Doi : 10.1016/j.ajic.2015.12.032 
John C. O'Horo, MD, MPH a, b, c, * , Rahul Kashyap, MBBS b, d, Ronaldo Sevilla Berrios, MD a, d, Vitaly Herasevich, MD, PhD b, d, Priya Sampathkumar, MD c
a Division of Pulmonary and Critical Care Medicine, Department of Medicine, Mayo Clinic, Rochester, MN 
b Multidisciplinary Epidemiology and Translational Research in Intensive Care, Mayo Clinic, Rochester, MN 
c Division of Infectious Diseases, Department of Medicine, Mayo Clinic, Rochester, MN 
d Division of Critical Care, Department of Anesthesiology, Mayo Clinic, Rochester, MN 

*Address correspondence to John C. O'Horo, MD, MPH, Department of Medicine, Division of Pulmonary and Critical Care Medicine, Mayo Clinic, 200 N 1st St, Rochester, MN 55901. (J.C. O'Horo).Department of MedicineDivision of Pulmonary and Critical Care MedicineMayo Clinic200 N 1st StRochesterMN55901

Abstract

Background

The purpose of this study was to develop an electronic search algorithm which reliably differentiates infectious and noninfectious ventilator-associated events (VAEs).
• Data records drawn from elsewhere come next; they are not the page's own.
Lemma update_ok k f c : lru_ok c -> lru_ok (lru_update k f c).2.
Proof.
  intros Hc. unfold lru_update. destruct (lru_map c !! k) eqn:Hk; [|done]. cbn [snd].
  apply overwrite_ok; [by rewrite touch_map, Hk|by apply touch_ok].
Qed.

Lemma update_map k f c : lru_map (lru_update k f c).2 = alter f k (lru_map c).
Proof.
  unfold lru_update. destruct (lru_map c !! k) as [v|] eqn:Hk; cbn.
  - rewrite touch_map. apply map_eq. intros j. destruct (decide (j = k)) as [->|].
    + by rewrite lookup_insert_eq, lookup_alter_eq, Hk.
    + by rewrite lookup_insert_ne, lookup_alter_ne by done.
  - apply map_eq. intros j. destruct (decide (j = k)) as [->|].
    + by rewrite lookup_alter_eq, Hk.
    + by rewrite lookup_alter_ne by done.
Qed.

Lemma purge_ok c : lru_ok c -> lru_ok (lru_purge c).
Proof.
  intros [_ _ _ Hc]. split; cbn; [constructor| |rewrite map_size_empty; lia|done].
  intros k. rewrite lookup_empty. split; [by intros ?%not_elem_of_nil|by intros [? ?]].
Qed.
(** *** Traces of operations *)

Inductive LruOp :=
| OpGet (k : K)
| OpUpdate (k : K) (f : V -> V)
| OpPut (k : K) (v : V)
| OpRemove (k : K)
| OpPurge.

Definition lru_run (op : LruOp) c : SafeLru K V :=
  match op with
  | OpGet k => (lru_get k c).2
  | OpUpdate k f => (lru_update k f c).2
  | OpPut k v => lru_put k v c
  | OpRemove k => (lru_remove k c).2
  | OpPurge => lru_purge c
  end.

Definition lru_runs (ops : list LruOp) c : SafeLru K V := fold_left (fun c op => lru_run op c) ops c.

(** A map without a bound *)
Definition write (op : LruOp) (m : gmap K V) : gmap K V :=
  match op with
  | OpGet _ => m
  | OpUpdate k f => alter f k m
  | OpPut k v => <[k := v]> m
  | OpRemove k => delete k m
  | OpPurge => ∅
  end.

Definition written (ops : list LruOp) (m : gmap K V) : gmap K V := fold_left (fun m op => write op m) ops m.

(** The keys the operations use; [leaves k] holds of those that do not write
    or drop [k]. *)
Definition used_by (op : LruOp) : gset K :=
  match op with OpGet k | OpUpdate k _ | OpPut k _ => {[ k ]} | OpRemove _ | OpPurge => ∅ end.

Definition used (ops : list LruOp) : gset K := ⋃ (used_by <$> ops).

Definition leaves (k : K) (op : LruOp) : Prop :=
  match op with OpUpdate j _ | OpPut j _ | OpRemove j => j <> k | OpGet _ => True | OpPurge => False end.

Lemma lru_run_ok op c : lru_ok c -> lru_ok (lru_run op c).
Proof. destruct op; unfold lru_run; auto using get_ok, update_ok, put_ok, remove_ok, purge_ok. Qed.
This was a retrospective cohort study used to derive a predictive model. It took place at a tertiary care hospital campus.

Methods

Participants included all ventilated patients who met the Centers for Disease Control and Prevention's National Health Safety Network definitions for VAEs between January 1, 2012, and December 31, 2013. There were 164 patients who experienced 185 VAEs in the study period.

Results

The most predictive variables were fever 2 days before VAE onset, oxygenation changes, and appearance of respiratory secretions. No other variable, including laboratory tests, radiologic findings, and vital sign values, reached statistical significance. A multivariate regression model was constructed, with 68% sensitivity and 75% specificity (receiver operator characteristic area under the curve [ROC-AUC], 0.83). This was modestly better than the clinical pulmonary infection score (CPIS), which had sensitivity of 50%, specificity of 59%, and ROC-AUC of 0.60.

Conclusions

Although diagnosis of VAEs remains challenging, our data indicate that clinical signs and symptoms of a VAE may be present up to 2 days before they screen positive. Sputum, fever, and oxygenation requirements all were indicative, but aggregate models failed to create a sensitive and specific model for differentiation of VAEs. The existing clinical tool, the CPIS, is also insufficiently sensitive and specific. Further research is needed to create a clinically viable tool for differentiating VAE types at the bedside.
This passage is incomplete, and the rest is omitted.